··· DATA TO EXAMINE

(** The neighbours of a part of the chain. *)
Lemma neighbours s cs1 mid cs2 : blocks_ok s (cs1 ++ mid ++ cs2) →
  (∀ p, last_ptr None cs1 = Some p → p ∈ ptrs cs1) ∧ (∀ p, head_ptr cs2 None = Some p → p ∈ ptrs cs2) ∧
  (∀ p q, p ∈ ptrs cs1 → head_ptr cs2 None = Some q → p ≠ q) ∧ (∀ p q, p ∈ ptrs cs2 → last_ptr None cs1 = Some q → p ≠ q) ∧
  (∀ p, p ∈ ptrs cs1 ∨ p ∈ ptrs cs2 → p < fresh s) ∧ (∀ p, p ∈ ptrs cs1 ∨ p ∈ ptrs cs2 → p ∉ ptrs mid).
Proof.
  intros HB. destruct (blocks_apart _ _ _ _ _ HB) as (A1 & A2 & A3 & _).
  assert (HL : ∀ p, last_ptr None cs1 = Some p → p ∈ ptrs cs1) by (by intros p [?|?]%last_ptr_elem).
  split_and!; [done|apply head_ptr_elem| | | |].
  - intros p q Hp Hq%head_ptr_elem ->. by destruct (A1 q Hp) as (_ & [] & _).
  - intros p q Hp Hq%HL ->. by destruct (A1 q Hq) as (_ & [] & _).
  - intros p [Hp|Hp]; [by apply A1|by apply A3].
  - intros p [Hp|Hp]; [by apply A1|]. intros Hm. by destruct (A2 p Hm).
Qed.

······

> [PROBLEM REQUIREMENTS] For the entries shown above, give the number of lines that include the word "ptrs", without any other text.

> [RESPONSE TO THE TASK] 4